*** Opening Supplied records ***
(** * XChange-Hub: the rate table view-model, its synthetic trends,
      the alert store and the rate fetch effect

    A shallow embedding of
    - [src/pages/CurrencyChartsSection.tsx]  (module [CurrencyChartsSection]),
    - [src/pages/CurrencyChartsFullPage.tsx] (module [CurrencyChartsFullPage]),
    - [src/pages/GetAlertsSection.tsx]       (module [GetAlertsSection]),
    - [src/pages/components/CurrencyDropdown.tsx] (module [CurrencyDropdown]),
    of the [useEffect] that fetches the rates in both chart components
    (module [RateFetch]) and of their [Sparkline] (module [Sparkline]).

    Conventions of the embedding.
    - A JavaScript [number] that holds an integer (a seed, a loop index) is a
      [Z]; the arithmetic on it is exact, as it is in the source while the
      intermediate products stay below 2^53.  The seeds for which they do
      are the [safeSeed]s; a property of the values of a trend is stated
      for those.
    - A JavaScript [number] that holds a fraction (a rate, a trend value) is
      an exact rational [Q]; rounding of IEEE doubles is not modelled, nor
      are [Infinity] and [NaN] as results of the arithmetic.  A property
      of the drawing is stated for [safeNumber]s, on which no operation of
      the source overflows.
    - [%] is JavaScript's remainder, which takes the sign of the dividend:
      [Z.rem].
    - A [Record<string, number>] is an association list in insertion order,
      the order [Object.keys] enumerates; its keys are pairwise distinct
      ([wellFormed]).  [o[key]] reads the entries of the object itself
      ([lookup]); the source finds the members of [Object.prototype] as
      well, so the two agree on the keys that name no such member
      ([plainKey], which every currency code is).  A property that reads
      a base or a focus currency in a table is stated for such keys.
    - A string is a [string].
    - What the host supplies is a parameter: the collation behind
      [localeCompare] (class [Collator]), and [JSON.parse],
      [JSON.stringify] and [Number] (class [Host]).

    The definitions come first, the properties after them. *)

From Stdlib Require Import ZArith QArith Qround Lia Lqa List String Ascii Bool.
From Stdlib Require Import Permutation Sorted OrderedTypeEx.
Import ListNotations.

Local Open Scope Z_scope.

(** ** Shared data *)

(** [type RangeKey = "24H" | "7D" | "30D" | "3M"] *)
Inductive RangeKey : Type := Range24H | Range7D | Range30D | Range3M.

Definition RangeKey_eqb (a b : RangeKey) : bool :=
  match a, b with
  | Range24H, Range24H | Range7D, Range7D
  | Range30D, Range30D | Range3M, Range3M => true
  | _, _ => false
  end.

(** ** The trend generator

    Both chart components carry their own copy of [makeTrend]; the copies
    differ in three constants only: the number of steps per range and the two
    offsets of the hash [(seed + a) * (i + b)].  The loop is written once,
    over these constants, and instantiated in each component's module. *)
Module TrendGenerator.
Section Walk.
(** [const length = range === "24H" ? .. : ..] *)
Variable length : RangeKey -> nat.
(** the [a] and [b] of [const s = (seed + a) * (i + b)] *)
Variables seedShift indexShift : Z.

(** [let spread = 0.004; if (range === "7D") spread = 0.008; ...] *)
Definition spread (range : RangeKey) : Q :=
  let spread := 0.004%Q in
  let spread := if RangeKey_eqb range Range7D then 0.008%Q else spread in
  let spread := if RangeKey_eqb range Range30D then 0.012%Q else spread in
  let spread := if RangeKey_eqb range Range3M then 0.018%Q else spread in
  spread.

(** [(s * 9301 + 49297) % 233280] for [s = (seed + a) * (i + b)], in
    exact integer arithmetic: this is what the source computes while its
    numbers stay within 2^53, which they do for every [safeSeed]. *)
Definition hash (seed i : Z) : Z :=
  let s := (seed + seedShift) * (i + indexShift) in
  Z.rem (s * 9301 + 49297) 233280.

(** [const rand = (((s * 9301 + 49297) % 233280) / 233280) * 2 - 1] *)
Definition rand (seed i : Z) : Q :=
  (inject_Z (hash seed i) / 233280 * 2 - 1)%Q.

(** One pass through the body of the [for] loop: the state is the loop
    variable [v] and the array [values]. *)
Definition step (range : RangeKey) (seed i : Z) (st : Q * list Q)
  : Q * list Q :=
  let '(v, values) := st in
  let delta := (rand seed i * spread range)%Q in
  let v := (v * (1 + delta))%Q in
  (v, values ++ [v]).

(** [for (let i = 0; i < length; i++) { .. }], [n] iterations left *)
Fixpoint loop (range : RangeKey) (seed : Z) (n : nat) (i : Z)
         (st : Q * list Q) : Q * list Q :=
  match n with
  | O => st
  | S n' => loop range seed n' (i + 1) (step range seed i st)
  end.

Definition makeTrend (range : RangeKey) (seed : Z) : list Q :=
  snd (loop range seed (length range) 0 (1%Q, [])).
End Walk.
End TrendGenerator.

(** The step counts the specification allows per range: 16 to 18 for 24H,
    20 to 22 for 7D, 24 to 26 for 30D, 28 to 30 for 3M, growing in that
    order. *)
Definition lengthsWithin (len : RangeKey -> nat) : Prop :=
  (16 <= len Range24H <= 18 /\ 20 <= len Range7D <= 22
   /\ 24 <= len Range30D <= 26 /\ 28 <= len Range3M <= 30
   /\ len Range24H < len Range7D /\ len Range7D < len Range30D
   /\ len Range30D < len Range3M)%nat.

(** [Number(x.toFixed(2))]: the nearest multiple of 1/100, ties away from
    zero ([toFixed] rounds the magnitude and puts the sign back). *)
Definition roundHalfUp (x : Q) : Z := Qfloor (x + (1 # 2)).

Definition toFixed2 (x : Q) : Q :=
  if Qle_bool 0 x then inject_Z (roundHalfUp (x * 100)) / 100
  else - (inject_Z (roundHalfUp (- x * 100)) / 100).

(** [(trend[trend.length - 1] / trend[0] - 1) * 100], then
    [Number(changeRaw.toFixed(2))] *)
Definition changePctOf (trend : list Q) : Q :=
  let changeRaw := ((last trend 0 / hd 0 trend - 1) * 100)%Q in
  toFixed2 changeRaw.

(** ** Rows, rate snapshots and the string collation *)

(** [type TableRow] of the full page; the section builds objects of the same
    shape ([{...row, rate, changePct, values, isFocus}]). *)
Record TableRow : Type := mkRow {
  code : string;
  name : string;
  flag : string;
  rate : Q;
  changePct : Q;
  values : list Q;
  isFocus : bool
}.

(** [Record<string, number>] *)
Definition Rates : Type := list (string * Q).

(** [Object.keys(rates)] *)
Definition Object_keys {V : Type} (o : list (string * V)) : list string :=
  map fst o.

(** [o[key]] on the entries of the object itself: [None] is [undefined].
    The members an object inherits from [Object.prototype] are not among
    its entries; [o[key]] is [lookup o key] for every [key] that names none
    of them ([plainKey]). *)
Fixpoint lookup {V : Type} (o : list (string * V)) (key : string) : option V :=
  match o with
  | [] => None
  | (k, v) :: o' => if String.eqb k key then Some v else lookup o' key
  end.

(** A snapshot is well formed when no key occurs twice, as in any object. *)
Definition wellFormed {V : Type} (o : list (string * V)) : Prop :=
  NoDup (Object_keys o).

(** [codes.includes(c)] *)
Definition includes_code (codes : list string) (c : string) : bool :=
  existsb (String.eqb c) codes.

(** Truthiness of a string and of a number that is not [NaN]. *)
Definition truthy_string (s : string) : bool := negb (String.eqb s "").
Definition truthy_number (x : Q) : bool := negb (Qeq_bool x 0).

(** [String.prototype.localeCompare] is supplied by the host.  The table
    only relies on it being a strict total order on the codes it compares. *)
Class Collator : Type := localeCompare : string -> string -> comparison.

Class CollatorLaws (C : Collator) : Prop := {
  localeCompare_eq : forall a b, localeCompare a b = Eq -> a = b;
  localeCompare_antisym :
    forall a b, localeCompare b a = CompOpp (localeCompare a b);
  localeCompare_trans :
    forall a b c,
      localeCompare a b = Lt -> localeCompare b c = Lt ->
      localeCompare a c = Lt
}.

(** The collation of strings of ASCII capitals, such as currency codes:
    code unit by code unit. *)
#[export] Instance codeUnitCollator : Collator := String.compare.

(** [Array.prototype.sort(compareFn)] with a consistent comparator: a stable
    sort.  Written as the insertion sort, which keeps the order of elements
    that compare equal.  [rowCompare] below is consistent when the collation
    is a strict total order ([CollatorLaws]). *)
Section ArraySort.
Context {A : Type} (compareFn : A -> A -> comparison).

Fixpoint insert (x : A) (l : list A) : list A :=
  match l with
  | [] => [x]
  | y :: l' =>
      match compareFn x y with
      | Gt => y :: insert x l'
      | _ => x :: l
      end
  end.

Fixpoint Array_sort (l : list A) : list A :=
  match l with
  | [] => []
  | x :: l' => insert x (Array_sort l')
  end.

(** [a] may stand before [b]: the comparator does not put it after. *)
Definition notAfter (a b : A) : Prop := compareFn a b <> Gt.
End ArraySort.

(** The comparator both components pass to [sort]:
    [if (a.isFocus && !b.isFocus) return -1;
     if (!a.isFocus && b.isFocus) return 1;
     return a.code.localeCompare(b.code);] *)
Definition rowCompare {C : Collator} (a b : TableRow) : comparison :=
  if isFocus a && negb (isFocus b) then Lt
  else if negb (isFocus a) && isFocus b then Gt
  else localeCompare (code a) (code b).

(** Strictly ascending by code. *)
Definition ascending {C : Collator} (l : list TableRow) : Prop :=
  StronglySorted (fun a b => localeCompare (code a) (code b) = Lt) l.

(** The rows other than the focus row are those with [notFocus]. *)
Definition notFocus (r : TableRow) : bool := negb (isFocus r).

(** A list of rows flags the focus currency when [isFocus] is set on the
    rows of that code and on no other. *)
Definition flags (focusCurrency : string) (l : list TableRow) : Prop :=
  Forall (fun r => isFocus r = String.eqb (code r) focusCurrency) l.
*** Closing Supplied records ***
- Problem description
Gather each line from the entries above that includes the word "makeTrend".

- Output of the exercise
    Both chart components carry their own copy of [makeTrend]; the copies
Definition makeTrend (range : RangeKey) (seed : Z) : list Q :=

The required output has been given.